* _The problem_
Answer with the exact lines of the following material from the one containing "files P !! p = Some content ->" through the one containing "(** X2. [readSource]", both end lines included.

* _Task input_
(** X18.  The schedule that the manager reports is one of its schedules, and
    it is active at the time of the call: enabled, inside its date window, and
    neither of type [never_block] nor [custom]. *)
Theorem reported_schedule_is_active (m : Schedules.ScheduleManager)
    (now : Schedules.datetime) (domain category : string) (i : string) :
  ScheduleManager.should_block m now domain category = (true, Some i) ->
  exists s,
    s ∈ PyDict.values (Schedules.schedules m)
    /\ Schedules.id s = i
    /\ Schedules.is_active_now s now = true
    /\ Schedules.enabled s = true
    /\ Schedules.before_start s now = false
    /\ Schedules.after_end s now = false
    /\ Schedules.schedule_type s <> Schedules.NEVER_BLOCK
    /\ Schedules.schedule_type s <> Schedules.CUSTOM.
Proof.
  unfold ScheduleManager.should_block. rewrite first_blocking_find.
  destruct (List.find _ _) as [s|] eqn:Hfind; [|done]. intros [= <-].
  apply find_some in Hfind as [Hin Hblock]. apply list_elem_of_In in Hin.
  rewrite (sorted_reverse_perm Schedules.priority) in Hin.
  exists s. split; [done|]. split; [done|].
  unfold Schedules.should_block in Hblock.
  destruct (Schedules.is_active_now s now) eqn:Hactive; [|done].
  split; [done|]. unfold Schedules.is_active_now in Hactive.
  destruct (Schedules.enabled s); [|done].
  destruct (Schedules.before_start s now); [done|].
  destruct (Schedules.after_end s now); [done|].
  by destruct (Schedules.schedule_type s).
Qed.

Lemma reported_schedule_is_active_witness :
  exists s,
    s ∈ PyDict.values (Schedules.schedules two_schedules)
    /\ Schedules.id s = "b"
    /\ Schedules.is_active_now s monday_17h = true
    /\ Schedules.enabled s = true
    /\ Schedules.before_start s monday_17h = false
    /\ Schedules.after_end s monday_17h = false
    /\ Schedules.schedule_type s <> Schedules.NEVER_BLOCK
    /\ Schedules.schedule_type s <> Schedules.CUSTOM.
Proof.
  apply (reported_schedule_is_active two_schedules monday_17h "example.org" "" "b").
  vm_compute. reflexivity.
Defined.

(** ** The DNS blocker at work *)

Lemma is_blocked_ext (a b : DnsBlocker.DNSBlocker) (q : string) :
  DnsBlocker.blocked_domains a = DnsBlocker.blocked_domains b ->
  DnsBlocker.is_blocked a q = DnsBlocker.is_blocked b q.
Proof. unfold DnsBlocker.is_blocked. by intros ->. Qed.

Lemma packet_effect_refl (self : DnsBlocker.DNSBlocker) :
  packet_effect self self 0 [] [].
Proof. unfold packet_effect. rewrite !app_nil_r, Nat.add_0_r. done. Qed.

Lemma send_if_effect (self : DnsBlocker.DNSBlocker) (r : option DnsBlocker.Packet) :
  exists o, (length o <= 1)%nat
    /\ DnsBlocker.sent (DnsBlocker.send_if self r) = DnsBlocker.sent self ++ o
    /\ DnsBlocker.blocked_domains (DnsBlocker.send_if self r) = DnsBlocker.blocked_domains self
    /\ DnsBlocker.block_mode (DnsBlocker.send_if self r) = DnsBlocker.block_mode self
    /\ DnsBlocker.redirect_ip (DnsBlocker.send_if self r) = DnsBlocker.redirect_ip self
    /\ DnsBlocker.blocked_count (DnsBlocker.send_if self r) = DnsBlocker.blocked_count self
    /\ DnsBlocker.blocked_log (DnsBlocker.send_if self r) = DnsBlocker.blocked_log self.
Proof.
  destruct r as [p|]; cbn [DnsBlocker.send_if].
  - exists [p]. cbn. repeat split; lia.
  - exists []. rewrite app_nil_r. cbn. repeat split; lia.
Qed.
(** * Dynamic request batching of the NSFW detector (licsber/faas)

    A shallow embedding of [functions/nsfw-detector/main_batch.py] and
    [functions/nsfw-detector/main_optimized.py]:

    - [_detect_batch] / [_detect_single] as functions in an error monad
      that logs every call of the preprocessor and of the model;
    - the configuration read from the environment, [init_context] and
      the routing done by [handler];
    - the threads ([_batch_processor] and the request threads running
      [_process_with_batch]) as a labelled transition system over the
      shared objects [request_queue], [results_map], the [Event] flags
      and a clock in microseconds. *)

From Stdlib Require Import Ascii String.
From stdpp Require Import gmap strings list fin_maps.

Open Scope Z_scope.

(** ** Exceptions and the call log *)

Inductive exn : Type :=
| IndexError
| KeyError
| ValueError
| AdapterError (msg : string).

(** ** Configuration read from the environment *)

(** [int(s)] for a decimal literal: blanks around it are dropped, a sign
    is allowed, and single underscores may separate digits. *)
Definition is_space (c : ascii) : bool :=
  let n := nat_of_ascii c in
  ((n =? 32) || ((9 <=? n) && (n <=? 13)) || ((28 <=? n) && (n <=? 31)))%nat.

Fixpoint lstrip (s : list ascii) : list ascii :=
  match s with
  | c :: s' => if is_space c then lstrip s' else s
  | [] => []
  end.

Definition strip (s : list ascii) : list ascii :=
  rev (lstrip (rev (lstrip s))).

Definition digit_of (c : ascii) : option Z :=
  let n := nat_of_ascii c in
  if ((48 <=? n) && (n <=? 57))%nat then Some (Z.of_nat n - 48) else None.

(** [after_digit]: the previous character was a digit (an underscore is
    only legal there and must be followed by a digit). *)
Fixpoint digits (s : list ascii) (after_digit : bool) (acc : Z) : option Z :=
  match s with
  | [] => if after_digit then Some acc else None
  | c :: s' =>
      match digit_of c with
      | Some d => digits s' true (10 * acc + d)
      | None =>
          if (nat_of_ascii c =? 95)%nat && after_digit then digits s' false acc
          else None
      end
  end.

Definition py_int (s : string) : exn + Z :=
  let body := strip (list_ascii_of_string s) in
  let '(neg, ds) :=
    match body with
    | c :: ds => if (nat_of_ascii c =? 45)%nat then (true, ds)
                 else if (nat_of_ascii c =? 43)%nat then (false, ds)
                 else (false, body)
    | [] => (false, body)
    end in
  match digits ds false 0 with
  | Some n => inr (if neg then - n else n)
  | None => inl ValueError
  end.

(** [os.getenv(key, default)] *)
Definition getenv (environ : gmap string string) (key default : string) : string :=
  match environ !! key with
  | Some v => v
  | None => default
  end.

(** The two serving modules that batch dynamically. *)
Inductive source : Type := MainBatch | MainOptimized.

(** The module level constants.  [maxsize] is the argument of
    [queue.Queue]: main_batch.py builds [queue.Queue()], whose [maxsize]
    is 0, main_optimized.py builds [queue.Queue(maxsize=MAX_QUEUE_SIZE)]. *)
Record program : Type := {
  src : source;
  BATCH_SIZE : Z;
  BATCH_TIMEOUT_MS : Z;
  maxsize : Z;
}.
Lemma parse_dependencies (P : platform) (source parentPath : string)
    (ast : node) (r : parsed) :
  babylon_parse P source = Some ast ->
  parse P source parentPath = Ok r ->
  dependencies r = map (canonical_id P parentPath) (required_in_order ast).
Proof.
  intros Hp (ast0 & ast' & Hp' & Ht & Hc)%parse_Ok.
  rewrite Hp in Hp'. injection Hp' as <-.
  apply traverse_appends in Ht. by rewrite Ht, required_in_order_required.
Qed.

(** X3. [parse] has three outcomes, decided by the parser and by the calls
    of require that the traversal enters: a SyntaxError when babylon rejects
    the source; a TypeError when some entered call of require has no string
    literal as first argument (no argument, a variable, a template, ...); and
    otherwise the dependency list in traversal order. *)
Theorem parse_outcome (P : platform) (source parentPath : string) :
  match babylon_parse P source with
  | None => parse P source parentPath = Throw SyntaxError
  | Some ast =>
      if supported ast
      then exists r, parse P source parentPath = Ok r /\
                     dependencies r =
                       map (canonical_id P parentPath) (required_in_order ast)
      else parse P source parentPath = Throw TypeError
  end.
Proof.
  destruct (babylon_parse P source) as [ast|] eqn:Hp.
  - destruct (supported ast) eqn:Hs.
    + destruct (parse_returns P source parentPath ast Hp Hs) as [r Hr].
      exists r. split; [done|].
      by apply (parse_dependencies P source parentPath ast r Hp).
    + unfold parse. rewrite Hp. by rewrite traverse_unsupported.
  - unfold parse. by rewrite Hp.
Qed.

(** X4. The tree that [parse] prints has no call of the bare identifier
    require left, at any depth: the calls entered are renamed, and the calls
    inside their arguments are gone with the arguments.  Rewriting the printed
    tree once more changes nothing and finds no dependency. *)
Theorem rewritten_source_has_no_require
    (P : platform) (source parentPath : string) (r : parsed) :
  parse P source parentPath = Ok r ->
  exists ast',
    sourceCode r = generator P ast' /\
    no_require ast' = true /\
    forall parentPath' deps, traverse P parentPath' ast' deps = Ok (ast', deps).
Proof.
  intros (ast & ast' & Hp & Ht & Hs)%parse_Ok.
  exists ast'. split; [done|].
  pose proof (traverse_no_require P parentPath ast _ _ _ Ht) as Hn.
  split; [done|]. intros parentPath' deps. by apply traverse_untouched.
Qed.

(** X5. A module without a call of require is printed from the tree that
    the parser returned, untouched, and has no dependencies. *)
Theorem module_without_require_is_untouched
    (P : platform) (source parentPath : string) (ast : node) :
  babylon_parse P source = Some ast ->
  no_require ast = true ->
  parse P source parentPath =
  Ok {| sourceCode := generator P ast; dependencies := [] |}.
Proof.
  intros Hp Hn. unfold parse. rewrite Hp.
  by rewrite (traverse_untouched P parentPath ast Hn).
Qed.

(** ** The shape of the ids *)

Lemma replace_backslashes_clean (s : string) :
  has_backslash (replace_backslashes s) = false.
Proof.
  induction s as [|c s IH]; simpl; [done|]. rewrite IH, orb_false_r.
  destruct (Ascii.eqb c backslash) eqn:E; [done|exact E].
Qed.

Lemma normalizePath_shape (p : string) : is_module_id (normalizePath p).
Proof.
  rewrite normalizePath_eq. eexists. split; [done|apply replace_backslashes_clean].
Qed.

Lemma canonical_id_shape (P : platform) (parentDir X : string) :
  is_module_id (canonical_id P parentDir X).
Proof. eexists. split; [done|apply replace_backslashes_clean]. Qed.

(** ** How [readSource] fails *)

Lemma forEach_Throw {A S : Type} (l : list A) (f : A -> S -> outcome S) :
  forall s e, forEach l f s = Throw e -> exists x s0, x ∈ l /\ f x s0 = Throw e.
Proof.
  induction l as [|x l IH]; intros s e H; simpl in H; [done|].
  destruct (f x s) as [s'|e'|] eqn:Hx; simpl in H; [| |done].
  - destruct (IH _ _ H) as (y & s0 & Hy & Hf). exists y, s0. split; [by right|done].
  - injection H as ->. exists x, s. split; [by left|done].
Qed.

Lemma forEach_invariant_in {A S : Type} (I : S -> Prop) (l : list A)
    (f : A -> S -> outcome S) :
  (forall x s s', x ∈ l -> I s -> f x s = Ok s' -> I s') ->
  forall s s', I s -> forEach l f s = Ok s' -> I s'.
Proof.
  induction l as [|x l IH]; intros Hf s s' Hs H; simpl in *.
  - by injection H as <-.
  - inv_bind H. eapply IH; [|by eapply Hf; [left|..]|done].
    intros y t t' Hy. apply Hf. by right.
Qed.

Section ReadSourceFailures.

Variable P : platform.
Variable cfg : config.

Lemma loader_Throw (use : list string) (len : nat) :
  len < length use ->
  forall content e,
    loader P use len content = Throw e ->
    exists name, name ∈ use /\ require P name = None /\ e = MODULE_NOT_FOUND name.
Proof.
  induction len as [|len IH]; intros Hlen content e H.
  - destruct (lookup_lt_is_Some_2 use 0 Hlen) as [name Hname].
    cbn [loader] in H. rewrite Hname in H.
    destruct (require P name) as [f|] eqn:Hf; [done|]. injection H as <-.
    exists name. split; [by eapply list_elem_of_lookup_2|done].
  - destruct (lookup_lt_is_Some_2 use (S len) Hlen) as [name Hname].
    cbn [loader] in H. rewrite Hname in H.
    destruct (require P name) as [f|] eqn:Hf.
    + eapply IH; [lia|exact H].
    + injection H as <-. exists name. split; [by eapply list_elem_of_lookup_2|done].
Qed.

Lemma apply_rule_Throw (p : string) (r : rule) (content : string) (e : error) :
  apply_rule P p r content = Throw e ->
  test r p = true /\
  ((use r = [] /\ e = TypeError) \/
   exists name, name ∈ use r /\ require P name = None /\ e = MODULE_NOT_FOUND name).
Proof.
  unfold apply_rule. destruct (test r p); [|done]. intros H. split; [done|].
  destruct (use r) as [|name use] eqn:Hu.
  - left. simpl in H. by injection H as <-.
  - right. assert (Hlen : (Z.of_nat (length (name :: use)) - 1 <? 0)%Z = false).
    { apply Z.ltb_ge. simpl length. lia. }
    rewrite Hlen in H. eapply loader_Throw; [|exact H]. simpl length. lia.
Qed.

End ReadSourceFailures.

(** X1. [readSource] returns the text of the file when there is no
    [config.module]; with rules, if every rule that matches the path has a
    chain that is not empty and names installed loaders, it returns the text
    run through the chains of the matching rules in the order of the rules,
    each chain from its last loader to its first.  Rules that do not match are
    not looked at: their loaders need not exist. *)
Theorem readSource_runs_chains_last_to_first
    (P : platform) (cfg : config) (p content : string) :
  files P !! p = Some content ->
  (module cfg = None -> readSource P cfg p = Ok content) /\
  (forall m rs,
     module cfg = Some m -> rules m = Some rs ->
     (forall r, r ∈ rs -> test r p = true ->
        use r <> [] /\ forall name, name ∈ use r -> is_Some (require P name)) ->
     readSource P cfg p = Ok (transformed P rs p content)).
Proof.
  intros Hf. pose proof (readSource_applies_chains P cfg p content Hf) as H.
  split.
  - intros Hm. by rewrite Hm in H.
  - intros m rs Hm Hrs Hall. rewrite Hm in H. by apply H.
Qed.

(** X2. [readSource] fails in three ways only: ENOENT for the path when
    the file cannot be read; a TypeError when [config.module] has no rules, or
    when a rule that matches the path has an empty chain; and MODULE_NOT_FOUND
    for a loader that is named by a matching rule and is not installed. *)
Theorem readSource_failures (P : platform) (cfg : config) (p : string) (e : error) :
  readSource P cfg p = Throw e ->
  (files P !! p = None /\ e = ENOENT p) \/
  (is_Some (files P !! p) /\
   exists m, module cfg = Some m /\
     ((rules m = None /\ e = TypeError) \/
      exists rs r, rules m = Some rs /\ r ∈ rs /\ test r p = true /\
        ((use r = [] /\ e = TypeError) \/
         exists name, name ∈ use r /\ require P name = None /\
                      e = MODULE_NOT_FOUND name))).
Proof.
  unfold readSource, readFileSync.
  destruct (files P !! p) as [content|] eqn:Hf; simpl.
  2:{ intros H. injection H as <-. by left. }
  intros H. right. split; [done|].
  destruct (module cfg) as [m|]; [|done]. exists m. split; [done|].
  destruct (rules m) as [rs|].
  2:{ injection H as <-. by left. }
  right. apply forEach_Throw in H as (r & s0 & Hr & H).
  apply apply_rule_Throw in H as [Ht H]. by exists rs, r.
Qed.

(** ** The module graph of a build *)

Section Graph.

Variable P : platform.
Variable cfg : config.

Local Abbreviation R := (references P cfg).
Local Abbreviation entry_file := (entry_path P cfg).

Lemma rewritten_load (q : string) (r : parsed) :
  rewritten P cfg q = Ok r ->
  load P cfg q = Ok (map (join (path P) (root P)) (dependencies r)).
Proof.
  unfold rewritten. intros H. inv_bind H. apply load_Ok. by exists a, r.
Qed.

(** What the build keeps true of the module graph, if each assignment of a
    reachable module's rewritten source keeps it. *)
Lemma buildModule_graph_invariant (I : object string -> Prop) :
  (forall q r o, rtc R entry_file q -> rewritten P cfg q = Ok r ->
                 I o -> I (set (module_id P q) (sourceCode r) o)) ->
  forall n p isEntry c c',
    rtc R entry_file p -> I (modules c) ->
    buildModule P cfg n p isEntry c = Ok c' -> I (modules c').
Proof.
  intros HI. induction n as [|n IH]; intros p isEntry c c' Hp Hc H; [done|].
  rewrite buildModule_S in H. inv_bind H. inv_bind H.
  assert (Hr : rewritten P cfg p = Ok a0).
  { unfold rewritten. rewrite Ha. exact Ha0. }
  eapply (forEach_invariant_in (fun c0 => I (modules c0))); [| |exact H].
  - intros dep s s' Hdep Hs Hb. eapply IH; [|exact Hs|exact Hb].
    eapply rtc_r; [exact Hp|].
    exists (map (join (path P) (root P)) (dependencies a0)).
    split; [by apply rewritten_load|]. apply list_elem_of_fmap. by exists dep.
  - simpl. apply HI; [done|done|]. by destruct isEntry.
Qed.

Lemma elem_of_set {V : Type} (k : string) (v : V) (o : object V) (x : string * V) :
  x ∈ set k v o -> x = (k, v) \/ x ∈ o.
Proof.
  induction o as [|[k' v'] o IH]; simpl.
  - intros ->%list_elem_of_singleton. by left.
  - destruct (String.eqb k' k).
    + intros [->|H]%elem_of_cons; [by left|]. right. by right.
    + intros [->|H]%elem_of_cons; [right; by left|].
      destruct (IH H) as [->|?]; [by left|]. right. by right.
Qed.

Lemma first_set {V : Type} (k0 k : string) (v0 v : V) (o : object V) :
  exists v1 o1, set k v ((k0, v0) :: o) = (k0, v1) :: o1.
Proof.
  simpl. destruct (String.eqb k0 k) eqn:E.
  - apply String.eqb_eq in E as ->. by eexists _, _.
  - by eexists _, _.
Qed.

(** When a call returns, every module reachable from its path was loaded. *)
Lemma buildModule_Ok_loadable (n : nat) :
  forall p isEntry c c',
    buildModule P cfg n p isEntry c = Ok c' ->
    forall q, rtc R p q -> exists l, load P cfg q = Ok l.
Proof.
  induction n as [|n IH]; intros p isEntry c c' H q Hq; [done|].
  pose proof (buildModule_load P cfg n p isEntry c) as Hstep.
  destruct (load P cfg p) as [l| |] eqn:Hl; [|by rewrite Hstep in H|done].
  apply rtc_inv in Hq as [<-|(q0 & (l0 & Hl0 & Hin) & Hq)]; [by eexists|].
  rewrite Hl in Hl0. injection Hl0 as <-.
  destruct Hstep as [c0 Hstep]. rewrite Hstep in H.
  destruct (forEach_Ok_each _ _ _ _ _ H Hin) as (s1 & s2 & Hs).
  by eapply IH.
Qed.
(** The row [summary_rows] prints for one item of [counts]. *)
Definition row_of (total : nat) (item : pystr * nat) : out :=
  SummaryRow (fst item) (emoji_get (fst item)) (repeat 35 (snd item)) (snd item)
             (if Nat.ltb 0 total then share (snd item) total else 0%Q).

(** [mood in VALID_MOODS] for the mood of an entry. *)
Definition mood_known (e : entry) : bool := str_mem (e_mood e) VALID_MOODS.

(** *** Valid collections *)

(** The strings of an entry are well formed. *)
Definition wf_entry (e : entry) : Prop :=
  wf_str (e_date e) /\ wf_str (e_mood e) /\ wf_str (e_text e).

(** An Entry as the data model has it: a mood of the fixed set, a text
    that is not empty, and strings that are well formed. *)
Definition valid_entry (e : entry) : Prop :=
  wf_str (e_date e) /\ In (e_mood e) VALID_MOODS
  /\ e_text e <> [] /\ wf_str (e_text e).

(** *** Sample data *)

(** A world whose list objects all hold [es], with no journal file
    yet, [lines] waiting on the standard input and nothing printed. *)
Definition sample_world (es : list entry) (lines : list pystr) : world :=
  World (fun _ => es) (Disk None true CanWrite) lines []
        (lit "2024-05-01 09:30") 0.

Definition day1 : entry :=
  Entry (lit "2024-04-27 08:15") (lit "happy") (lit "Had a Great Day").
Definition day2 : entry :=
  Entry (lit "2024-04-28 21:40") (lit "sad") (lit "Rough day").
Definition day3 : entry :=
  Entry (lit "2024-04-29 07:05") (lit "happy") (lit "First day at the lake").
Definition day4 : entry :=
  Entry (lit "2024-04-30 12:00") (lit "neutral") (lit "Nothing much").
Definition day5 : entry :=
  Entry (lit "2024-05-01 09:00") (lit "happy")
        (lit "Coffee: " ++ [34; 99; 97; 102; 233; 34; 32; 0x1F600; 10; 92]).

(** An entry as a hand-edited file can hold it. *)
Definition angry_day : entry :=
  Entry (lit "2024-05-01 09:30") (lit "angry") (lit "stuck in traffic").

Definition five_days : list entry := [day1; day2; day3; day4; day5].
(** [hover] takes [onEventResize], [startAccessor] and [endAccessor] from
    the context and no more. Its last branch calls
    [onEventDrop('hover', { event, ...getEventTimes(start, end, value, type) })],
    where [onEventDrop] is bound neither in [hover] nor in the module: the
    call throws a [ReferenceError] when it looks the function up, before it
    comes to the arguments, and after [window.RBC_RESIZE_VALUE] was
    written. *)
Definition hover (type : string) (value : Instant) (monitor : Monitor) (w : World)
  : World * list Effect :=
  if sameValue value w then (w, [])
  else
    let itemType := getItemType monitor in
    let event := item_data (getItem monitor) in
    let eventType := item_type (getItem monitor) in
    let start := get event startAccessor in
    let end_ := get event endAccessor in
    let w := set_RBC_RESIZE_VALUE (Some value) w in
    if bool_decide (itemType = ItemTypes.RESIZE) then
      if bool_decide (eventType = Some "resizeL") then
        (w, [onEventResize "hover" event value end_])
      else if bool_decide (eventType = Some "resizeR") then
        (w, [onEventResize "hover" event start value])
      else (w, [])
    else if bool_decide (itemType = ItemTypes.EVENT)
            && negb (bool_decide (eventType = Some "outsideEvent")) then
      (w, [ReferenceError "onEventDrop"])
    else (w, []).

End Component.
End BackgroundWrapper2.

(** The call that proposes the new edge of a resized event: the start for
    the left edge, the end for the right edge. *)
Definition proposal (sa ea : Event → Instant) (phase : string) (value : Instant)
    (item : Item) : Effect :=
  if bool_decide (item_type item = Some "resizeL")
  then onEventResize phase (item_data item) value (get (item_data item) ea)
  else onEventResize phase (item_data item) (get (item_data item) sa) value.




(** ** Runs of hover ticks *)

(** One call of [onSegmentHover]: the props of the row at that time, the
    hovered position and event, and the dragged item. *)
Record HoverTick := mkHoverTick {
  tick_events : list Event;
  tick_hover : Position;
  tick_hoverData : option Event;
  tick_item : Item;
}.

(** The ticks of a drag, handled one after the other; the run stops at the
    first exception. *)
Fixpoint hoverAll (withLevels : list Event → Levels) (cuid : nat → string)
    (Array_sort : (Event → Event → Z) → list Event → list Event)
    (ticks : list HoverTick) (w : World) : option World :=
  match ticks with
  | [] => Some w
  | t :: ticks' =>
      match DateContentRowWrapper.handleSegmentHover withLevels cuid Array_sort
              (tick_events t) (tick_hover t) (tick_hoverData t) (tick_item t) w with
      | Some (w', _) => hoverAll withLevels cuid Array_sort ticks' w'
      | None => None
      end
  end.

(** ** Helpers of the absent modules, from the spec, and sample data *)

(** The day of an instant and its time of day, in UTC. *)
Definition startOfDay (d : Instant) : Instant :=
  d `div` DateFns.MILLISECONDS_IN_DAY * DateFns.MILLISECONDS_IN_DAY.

* _Answer below_
  files P !! p = Some content ->
  (module cfg = None -> readSource P cfg p = Ok content) /\
  (forall m rs,
     module cfg = Some m -> rules m = Some rs ->
     (forall r, r ∈ rs -> test r p = true ->
        use r <> [] /\ forall name, name ∈ use r -> is_Some (require P name)) ->
     readSource P cfg p = Ok (transformed P rs p content)).
Proof.
  intros Hf. pose proof (readSource_applies_chains P cfg p content Hf) as H.
  split.
  - intros Hm. by rewrite Hm in H.
  - intros m rs Hm Hrs Hall. rewrite Hm in H. by apply H.
Qed.

(** X2. [readSource] fails in three ways only: ENOENT for the path when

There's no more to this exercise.